Les risques d’effets délétères radio-induits sur la descendance, et donc sur les prochaines générations sont une préoccupation majeure pour les parents exposés aux rayonnements ionisants d’origine professionnelle, médicale ou environnementale. À ce jour, les systèmes de protection radiologique ne quantifient pas ou ne prennent pas en compte la possibilité des effets pouvant se manifester sur les générations suivantes après l’exposition initiale. Un groupe de travail (GT121) du Comité 1 de la Commission internationale de protection radiologique (CIPR) a été créé en 2021 pour étudier les effets des rayonnements ionisants sur la descendance et les prochaines générations. Un objectif du GT121 était d’examiner la documentation sur les effets multigénérationnels (dans lesquels l’exposition se poursuit sur plusieurs générations) et transgénérationnels (dans lesquels les générations suivantes ne sont pas exposées pendant la période de récupération) dans les biotes non humains. La durée plus courte des générations pour les espèces non humaines, offre un outil unique pour surveiller et étudier des effets générationnels après une exposition à des rayonnements, bien que les différences biologiques et physiologiques sous-jacentes entre ces espèces doivent être soigneusement prises en compte. 

Méthode 

Une analyse de multiples bases de données en ligne (Google Scholar, PubMed, Scopus) a été réalisée en 2022 en effectuant des recherches de mots-clés sur les sujets comme les effets multi- et transgénérationnels des rayonnements ionisants chez les espèces non humaines.

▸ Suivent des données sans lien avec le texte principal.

(** *** Dates *)

Fixpoint split_on (c : ascii) (s : string) : list string :=
  match s with
  | EmptyString => [EmptyString]
  | String a s' =>
      if Ascii.eqb a c then EmptyString :: split_on c s'
      else
        match split_on c s' with
        | t :: ts => String a t :: ts
        | [] => [String a EmptyString]
        end
  end.

Definition digits_of (s : string) : option N :=
  let l := list_ascii_of_string s in
  if forallb is_digit l then Some (value (map digit_val l)) else None.

(** A field of one or two digits with a value in [lo, hi]; the day
    directive also takes a blank followed by one digit. *)
Definition field (blank_ok : bool) (lo hi : N) (s : string) : option N :=
  let s' :=
    match s with
    | String a (String b EmptyString) =>
        if blank_ok && Ascii.eqb a " " then String b EmptyString else s
    | _ => s
    end in
  match digits_of s' with
  | Some v =>
      if ((1 <=? String.length s')%nat && (String.length s' <=? 2)%nat
          && (lo <=? v)%N && (v <=? hi)%N)%bool
      then Some v else None
  | None => None
  end.

(** %Y: exactly four digits; year 0 is out of range. *)
Definition year_field (s : string) : option N :=
  match digits_of s with
  | Some v => if ((String.length s =? 4)%nat && (1 <=? v)%N)%bool then Some v else None
  | None => None
  end.

Definition is_leap (y : N) : bool :=
  ((y mod 4 =? 0) && (negb (y mod 100 =? 0) || (y mod 400 =? 0)))%N.

Definition days_in_month (y m : N) : N :=
  if (m =? 2)%N then (if is_leap y then 29 else 28)%N
  else if ((m =? 4) || (m =? 6) || (m =? 9) || (m =? 11))%N then 30%N
  else 31%N.

Definition pad (w : nat) (n : N) : string :=
  PyStr.zfill w (PyStr.str_of_int (Z.of_N n)).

Les expériences contrôlées en laboratoire ou sur le terrain ont été considérées ; ces dernières contenant généralement des études écologiques réalisées dans la zone d’exclusion de Tchernobyl ou la préfecture de Fukushima-Daiichi. En plus des études identifiées des bases de données en ligne, nous avons également pris en compte les publications de synthèse, les actes de congrès et les rapports d’experts. 

Résultats 

Les études ont été regroupées en catégories basées sur le modèle d’organisme utilisé, qui comprend des espèces de bactéries, de nématodes, d’annélides (principalement Caenorhabditis elegans), de crustacés (principalement Daphnia magna), d’insectes, d’amphibiens, d’oiseaux, de poissons, de mammifères et de plantes. Les détails concernant le calendrier d’exposition (multigénérationnelle, transgénérationnelle ou environnementale), le nombre de générations étudiées, les critères surveillés et les résultats ont été résumés dans un tableau. Des effets sur la modification des paramètres de reproduction ont été signalés chez la progéniture, une observation présente pour différents modèles étudiés. Dans certaines études, une diminution de la survie chez la progéniture a également été observée, cependant ces études impliquaient généralement une exposition chronique et persistante de nombreuses générations à un champ de rayonnement ou à la suite de doses aiguës très élevées dans le cadre d’études transgénérationnelles. Un certain nombre d’études sur différentes espèces étudiées ont rapporté des changements dans les critères génétiques et épigénétiques surveillés, avec la transmission des changements épigénétiques dans les générations suivantes ayant déjà été décrite comme un mécanisme possible pour les effets de l’irradiation sur plusieurs générations ou sur le plan transgénérationnel. Des changements dans la méthylation du génome, des modifications des histones, des aberrations chromosomiques et d’autres mutations ont été rapportés chez des espèces de plantes (Arabidopsis thaliana et lin), de nématodes (Caenorhabditis elegans), d’insectes (Drosophila melanogaster) et d’amphibiens (rainettes du Japon et rainettes de l’Est). Globalement, la diversité des données disponibles sur le biote non humain complique l’application des résultats rapportés dans les systèmes de protection radiologique. Nous proposons que des différences de sensibilité aux rayonnements entre les espèces, la transférabilité des données entre différentes espèces, la présence d’adaptation et de réponses adaptatives et la reconstruction des doses sur les générations suivantes et finalement l’extension des connaissances à l’homme représentent les principales lacunes dans ce domaine. 

Conclusion 

L’objectif de cette présentation était de procéder à une revue documentaire des études portant sur les effets multi- et transgénérationnels dans le biote non humain et d’envisager l’incorporation de ces données dans les systèmes de protection radiologique. Les effets signalés en matière d’altération de la reproduction représentent un sujet de préoccupation potentiel en raison de l’importance de la structure de la population et de l’écosystème dans le cadre de la radioprotection écologique. Cela contraste de la radioprotection humaine qui considère les effets au niveau individuel. Les travaux futurs du groupe de travail 121 de la CIPR continueront à réviser cette documentation et une publication finale de la CIPR sera publiée pour la communauté de la radioprotection.